We came to bed almost thirty minutes ago—with minimal eye contact and even fewer words.
And the room has been quiet ever since. The kind of quiet that’s filled with shallow breathing and unspoken thoughts.
I haven’t moved an inch—haven’t even closed my eyes—and I’m now a lot more familiar with the patterns on the ceiling than I was before.
My body is hyper aware of the fact that, if I shift just slightly to the right, I’ll touch her.

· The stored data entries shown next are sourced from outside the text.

Lemma response_delivered_in clocks s n0 r n e data s' evs :
  om_find n (rsc_rpc_endpoints s) = Some e -> answered e data ->
  Forall (fun now => timely now (rsc_rpc_endpoints s)) clocks ->
  total_outstanding (rsc_rpc_endpoints s) <= length clocks ->
  poll_each s n0 r clocks = (s', evs) ->
  (n, response_of data) ∈ evs.
Proof.
  revert s s' evs. induction clocks as [|now clocks IH]; intros s s' evs He Ha Ht Hlen.
  { apply om_find_split in He as (m1 & m2 & Hm & _). unfold total_outstanding in Hlen.
    rewrite Hm, sum_list_with_app in Hlen. cbn in Hlen.
    rewrite (outstanding_busy e) in Hlen by apply Ha. lia. }
  cbn. unfold poll. destruct (poll_endpoints _ n0 r now) as [[m ev] [n1 r1]] eqn:Hp.
  destruct (poll_each _ n0 r clocks) as [s2 evs2] eqn:Hr. intros [= <- <-].
  apply Forall_cons in Ht as [Hnow Ht].
  pose proof (poll_endpoints_total _ _ _ _ _ _ _ Hp Hnow) as [_ Htot].
  destruct (poll_endpoints_reach _ _ _ _ _ _ _ _ _ _ Hp He Ha Hnow) as [[Hn Hev]|[He' Hev]].
  - cbn in Hn, Hev. rewrite Hn, Hev. left.
  - right. rewrite Hev in Htot. apply (IH (set_rpc_endpoints m s) s2 evs2 He' Ha); [| |exact Hr].
    + eapply Forall_impl; [exact Ht|]. intros clock Hc. cbn.
      eapply poll_endpoints_timely; [exact Hp|exact Hc].
    + change (total_outstanding m <= length clocks). cbn [length] in Hlen. lia.
Qed.

(** ** A call and its answer *)

(** What an accepted call leaves at its endpoint. *)
Lemma call_started cs w n e pdu0 cs1 pdu pdu' timeout now cs2 w2 :
  om_find n (rsc_rpc_endpoints cs) = Some e ->
  create_request_buffer cs n pdu0 = (cs1, pdu, true) ->
  call cs1 w n pdu' timeout now = (cs2, w2, true) ->
  let id := u32 (u64 (rc_current_request_id e + 1)) in
  pdu = cpp2pdu_ServiceRequestHeader
          (mkServiceRequestHeader id (rc_service_name e) (rc_client_name e)
             HAKO_SERVICE_OPERATION_CODE_REQUEST 0) (get_pdu_size (request_key e))
  /\ w2 = w ++ [mkRpcSend (request_key e) pdu' true]
  /\ exists e2, om_find n (rsc_rpc_endpoints cs2) = Some e2
       /\ rc_state e2 = CLIENT_STATE_RUNNING /\ rc_request_id e2 = id
       /\ rc_service_name e2 = rc_service_name e /\ rc_client_name e2 = rc_client_name e
       /\ rc_pending_responses e2 = rc_pending_responses e.
Proof.
  intros He. unfold create_request_buffer. rewrite He. intros [= <- <-] Hc.
  split; [done|]. unfold call in Hc. cbn [rsc_rpc_endpoints put_endpoint set_rpc_endpoints] in Hc.
  pose proof (om_find_update n (set_current_request_id (u64 (rc_current_request_id e + 1)) e)
    _ n e He) as He1. rewrite decide_True in He1 by done. rewrite He1 in Hc.
  destruct (RpcClientEp.call _ w _ timeout now) as [[e2 w3] ok] eqn:Hcall.
  injection Hc as <- <- ->. unfold RpcClientEp.call in Hcall. split_guard_in Hcall; [done|].
  cbn in Hcall. destruct (rpc_send_result _ _ _); [|done]. injection Hcall as <- <-.
  split; [done|]. eexists. cbn [rsc_rpc_endpoints put_endpoint set_rpc_endpoints].
  by rewrite (om_find_update _ _ _ _ _ He1), decide_True by done.
Qed.

(** The reply to a call, received by the client that waits for it. *)
Lemma reply_answers cs n e id status code key :
  om_find n (rsc_rpc_endpoints cs) = Some e -> rc_state e = CLIENT_STATE_RUNNING ->
  rc_request_id e = id -> rc_pending_responses e = [] ->
  let rh := mkServiceResponseHeader id (rc_service_name e) (rc_client_name e) status 100 code in
  forall reply, pdu2cpp_ServiceResponseHeader reply = rh ->
  (code < HAKO_SERVICE_RESULT_CODE_NUM)%Z ->
  exists e', om_find n (rsc_rpc_endpoints (receive cs n key reply)) = Some e' /\ answered e' reply.
Proof.
  intros He Hs Hid Hq rh reply Hd Hcode. exists (put_pending_response key reply e).
  unfold receive. rewrite He. cbn [rsc_rpc_endpoints put_endpoint set_rpc_endpoints].
  rewrite (om_find_update _ _ _ _ _ He), decide_True by done. split; [done|]. split_and!.
  - cbn. by rewrite Hs.
  - exists 0, (mkPendingResponse key reply). split; [|done]. unfold find_response. cbn.
    rewrite Hq. cbn. rewrite Hd. cbn. by rewrite decide_True.
  - rewrite Hd. unfold validate_header. cbn. rewrite !bool_decide_eq_true_2 by done.
    rewrite Hid, Z.eqb_refl. cbn.
    by destruct (Z.leb_spec HAKO_SERVICE_RESULT_CODE_NUM code); [lia|].
Qed.

(** ** A call past its limit *)

Lemma poll_endpoints_timeout m1 n e m2 n0 r now :
  Forall (fun kv => rc_state kv.2 = CLIENT_STATE_IDLE) m1 ->
  rc_state e = CLIENT_STATE_RUNNING -> timed_out e (now n) = true ->
  poll_endpoints (m1 ++ (n, e) :: m2) n0 r now
  = (m1 ++ (n, e) :: m2, RpcClient_RESPONSE_TIMEOUT, (n, r)).
Proof.
  intros Hf Hs Ht. induction Hf as [|[k e1] m1 Hi Hf IH]; cbn.
  - unfold RpcClientEp.poll. by rewrite Hs, Ht.
  - assert (He1 : RpcClientEp.poll e1 r (now k) = (e1, RpcClient_NONE, r)).
    { cbn in Hi. unfold RpcClientEp.poll. by rewrite Hi. }
    rewrite He1. cbn. by rewrite IH.
Qed.
End Facts.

The lights are off, but the moonlight filters through the curtains, faint and soft. I know I have to get some rest. Tomorrow I have an early morning skating session before my usual pre-game prep starts. It’s Game 5 against the Leafs…if we win, we’re going to the finals.
Harry has been very generous in giving me the time to sort things out with Hannah.
That’s not something anyone would do, especially this deep into the playoffs.
The least I can do is give it my all. Every rep, every hour, every mental check-in counts.
My team deserves this win, our coach and staff deserve it. I can’t afford to lose focus right now.
But as much as I try to clear my mind, I’m hyper aware of her.
Hannah shifts uncomfortably next to me, her foot brushing against mine before she quickly pulls it back. I’m pretty certain neither of us is asleep and if we don’t do something about it, the night is going to get too long.
“Are you alright?” I ask, my voice low, almost hesitant, not daring to look at her. I’m not sure which Hannah I’ll find next to me if I turn towards her. The shy and demure girl I got to know in high school, or the fiery, independent woman from Vegas.
Honestly, I’m more scared I’ll find the version of Hannah who is riddled with uncertainty, wanting to leave again.